(* ===== verification/FulMessaging.v ===== *)
(** Fulfillment service: the consumer of order events
    ([internal/messaging/consumer.go], [Parse] of [internal/events/events.go])
    and the outbox relay ([internal/messaging/relay.go]).

    What the consumer tells the broker about a delivery is a value, the list of
    calls it makes on the channel; what the broker makes of them is in
    [FulSystem]. *)

From S2P Require Import Prelude Effects GoStd InvModel FulModel.

(** ** Incoming messages *)

(** The decoded envelope; [ie_Data] is [None] when the field is absent. *)
Record InEnvelope (Data : Type) := MkInEnvelope {
  ie_SpecVersion : string; ie_ID : string; ie_Type : string; ie_Data : option Data
}.
Arguments MkInEnvelope {Data} _ _ _ _.
Arguments ie_SpecVersion {Data} _.
Arguments ie_ID {Data} _.
Arguments ie_Type {Data} _.
Arguments ie_Data {Data} _.

(** [json.Unmarshal] of the texts the service receives, into the three types
    it decodes. *)
Class Json := {
  Body : Type;
  Data : Type;
  unmarshal_envelope : Body → option (InEnvelope Data);
  unmarshal_placed : Data → option OrderPlacedData;
  unmarshal_cancelled : Data → option OrderCancelledData
}.

(** A value of the table of message headers. *)
Inductive Header := HInt32 (z : Z) | HInt64 (z : Z) | HInt (z : Z) | HOther.

Record Msg `{!Json} := MkMsg { m_Headers : gmap string Header; m_ContentType : string; m_Body : Body }.

Arguments MkMsg {_} _ _ _.
Arguments m_Headers {_} _.
Arguments m_ContentType {_} _.
Arguments m_Body {_} _.

(** A message as it is parked in the retry queue, with its time to live in
    milliseconds. *)
Record Publishing `{!Json} := MkPublishing { pb_Msg : Msg; pb_Expiration : Z }.
Arguments MkPublishing {_} _ _.
Arguments pb_Msg {_} _.
Arguments pb_Expiration {_} _.

Inductive Action `{!Json} := Ack | Nack (requeue : bool) | PublishRetry (p : Publishing).
Arguments Ack {_}.
Arguments Nack {_} _.
Arguments PublishRetry {_} _.

Definition retryCountHeader : string := "x-retry-count".
Definition maxRetries : Z := 5.
Definition baseRetryDelay : Z := second.
Definition maxTransientDelay : Z := minute.

Definition retryCount (headers : gmap string Header) : Z :=
  match headers !! retryCountHeader with
  | Some (HInt32 v) | Some (HInt64 v) | Some (HInt v) => v
  | _ => 0
  end.

(** [x << n] of a 64-bit value; a negative shift count panics. *)
Definition shl64 (x n : Z) : option Z := if bool_decide (n < 0) then None else Some (wrap64 (x * 2 ^ n)).

(** The number of the next retry, its delay, and whether the message has used
    up its retries; [None] is a panic. *)
Definition retryPlan (headers : gmap string Header) (transient : bool) : option (Z * Z * bool) :=
  let n := retryCount headers in
  if transient then
    if bool_decide (n < 16) then
      d ← shl64 baseRetryDelay n;
      Some (wrap64 (n + 1), d `min` maxTransientDelay, false)
    else Some (wrap64 (n + 1), maxTransientDelay, false)
  else if bool_decide (maxRetries ≤ n) then Some (n, 0, true)
  else d ← shl64 baseRetryDelay n; Some (wrap64 (n + 1), d, false).

(** ** Applying one message *)

Section consumer.
Context {names : NameUuid} {json : Json} {conn : PgConn}.
Abbreviation F := (M FDB FErr).

Definition Parse (body : Body) : option (InEnvelope Data) :=
  match unmarshal_envelope body with
  | None => None
  | Some e =>
      if negb (bool_decide (ie_SpecVersion e = "1.0")) then None
      else if bool_decide (ie_ID e = uuid_nil) then None
      else if bool_decide (ie_Type e = "") || bool_decide (ie_Data e = None) then None
      else Some e
  end.

Record OrderEvents := MkOrderEvents {
  h_CreateFromOrderPlaced : string → OrderPlacedData → F bool;
  h_CancelByOrder : string → string → F bool
}.
Definition repository_events : OrderEvents := MkOrderEvents CreateFromOrderPlaced CancelByOrder.

(** Why a message was not applied: it is malformed, or the storage failed. *)
Inductive DispatchErr := Malformed | Storage (e : FErr).

Definition storage {A} (r : FErr + A) : bool * option DispatchErr :=
  (true, match r with inl e => Some (Storage e) | inr _ => None end).

Definition Dispatch (h : OrderEvents) (body : Body) : F (bool * option DispatchErr) :=
  match Parse body with
  | None => mret (false, Some Malformed)
  | Some env =>
      if bool_decide (ie_Type env = TypeOrderPlaced) then
        match ie_Data env ≫= unmarshal_placed with
        | None => mret (false, Some Malformed)
        | Some d =>
            if bool_decide (pd_OrderID d = uuid_nil) || is_zero_time (pd_PickupAt d) || bool_decide (pd_Items d = [])
            then mret (false, Some Malformed)
            else r ← try (h_CreateFromOrderPlaced h (ie_ID env) d); mret (storage r)
        end
      else if bool_decide (ie_Type env = TypeOrderCancelled) then
        match ie_Data env ≫= unmarshal_cancelled with
        | None => mret (false, Some Malformed)
        | Some d =>
            if bool_decide (cd_OrderID d = uuid_nil) then mret (false, Some Malformed)
            else r ← try (h_CancelByOrder h (ie_ID env) (cd_OrderID d)); mret (storage r)
        end
      else mret (false, None)
  end.

(** The headers of the parked copy. *)
Definition retry_headers (headers : gmap string Header) (next : Z) : gmap string Header :=
  <[retryCountHeader := HInt32 (wrap32 next)]> (filter (λ kv, has_prefix "x-" kv.1 = false) headers).

(** The calls made on the channel for one delivery; [confirmed] is the broker's
    answer to the parked copy.  [None] is a panic. *)
Definition handleDelivery (h : OrderEvents) (confirmed : bool) (d : Msg) : F (option (list Action)) :=
  r ← Dispatch h (m_Body d);
  match r with
  | (_, None) => mret (Some [Ack])
  | (false, Some _) => mret (Some [Nack false])
  | (true, Some err) =>
      let transient := match err with Storage e => IsTransient e | Malformed => false end in
      match retryPlan (m_Headers d) transient with
      | None => mret None
      | Some (_, _, true) => mret (Some [Nack false])
      | Some (next, delay, false) =>
          let copy := MkPublishing (MkMsg (retry_headers (m_Headers d) next) (m_ContentType d) (m_Body d))
                        (delay / 1000000) in
          mret (Some [PublishRetry copy; if (confirmed : bool) then Ack else Nack true])
      end
  end.
End consumer.

(** ** The relay *)

Definition relayBatchSize : nat := 50.

Section relay.
Abbreviation F := (M FDB FErr).

(** Whether a row is held by another relay ([SKIP LOCKED]), and whether the
    broker confirms it. *)
Context (locked : FOutbox → bool) (publish : nat → FOutbox → bool).

Definition pending_rows (d : FDB) : list FOutbox :=
  take relayBatchSize (merge_sort (by_key fo_CreatedAt)
    (filter (λ r, fo_PublishedAt r = None ∧ locked r = false) (foutbox d))).

Definition mark_published (id : string) (now : Z) (d : FDB) : FDB :=
  set_foutbox (fmap (λ r, if bool_decide (fo_ID r = id)
    then MkFOutbox (fo_ID r) (fo_RoutingKey r) (fo_Payload r) (fo_CreatedAt r) (Some now) else r)) d.

(** [Publish] of one row: it has no effect on the database. *)
Definition Publish (x : FOutbox) : F bool := λ o w,
  (inr (publish (w_tick w) x), World (w_db w) (S (w_tick w)) (w_aborted w) (w_locks w)).

(** The loop; [false] when a publish failed, and then the rows before it are
    committed and the error is reported. *)
Fixpoint publish_rows (now : Z) (pending : list FOutbox) : F (txend bool) :=
  match pending with
  | [] => mret (Commit true)
  | x :: pending =>
      ok ← Publish x;
      if (ok : bool) then exec (mark_published (fo_ID x) now) ;; publish_rows now pending
      else mret (Commit false)
  end.

Definition flush : F bool :=
  transaction (now ← go_now; pending ← query pending_rows; publish_rows now pending).
End relay.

**Work required**.
In exact wording, restate the lines of the data above from the first through the one holding "(** A value", and stop after that line.

**Answer box**.
(* ===== verification/FulMessaging.v ===== *)
(** Fulfillment service: the consumer of order events
    ([internal/messaging/consumer.go], [Parse] of [internal/events/events.go])
    and the outbox relay ([internal/messaging/relay.go]).

    What the consumer tells the broker about a delivery is a value, the list of
    calls it makes on the channel; what the broker makes of them is in
    [FulSystem]. *)

From S2P Require Import Prelude Effects GoStd InvModel FulModel.

(** ** Incoming messages *)

(** The decoded envelope; [ie_Data] is [None] when the field is absent. *)
Record InEnvelope (Data : Type) := MkInEnvelope {
  ie_SpecVersion : string; ie_ID : string; ie_Type : string; ie_Data : option Data
}.
Arguments MkInEnvelope {Data} _ _ _ _.
Arguments ie_SpecVersion {Data} _.
Arguments ie_ID {Data} _.
Arguments ie_Type {Data} _.
Arguments ie_Data {Data} _.

(** [json.Unmarshal] of the texts the service receives, into the three types
    it decodes. *)
Class Json := {
  Body : Type;
  Data : Type;
  unmarshal_envelope : Body → option (InEnvelope Data);
  unmarshal_placed : Data → option OrderPlacedData;
  unmarshal_cancelled : Data → option OrderCancelledData
}.

(** A value of the table of message headers. *)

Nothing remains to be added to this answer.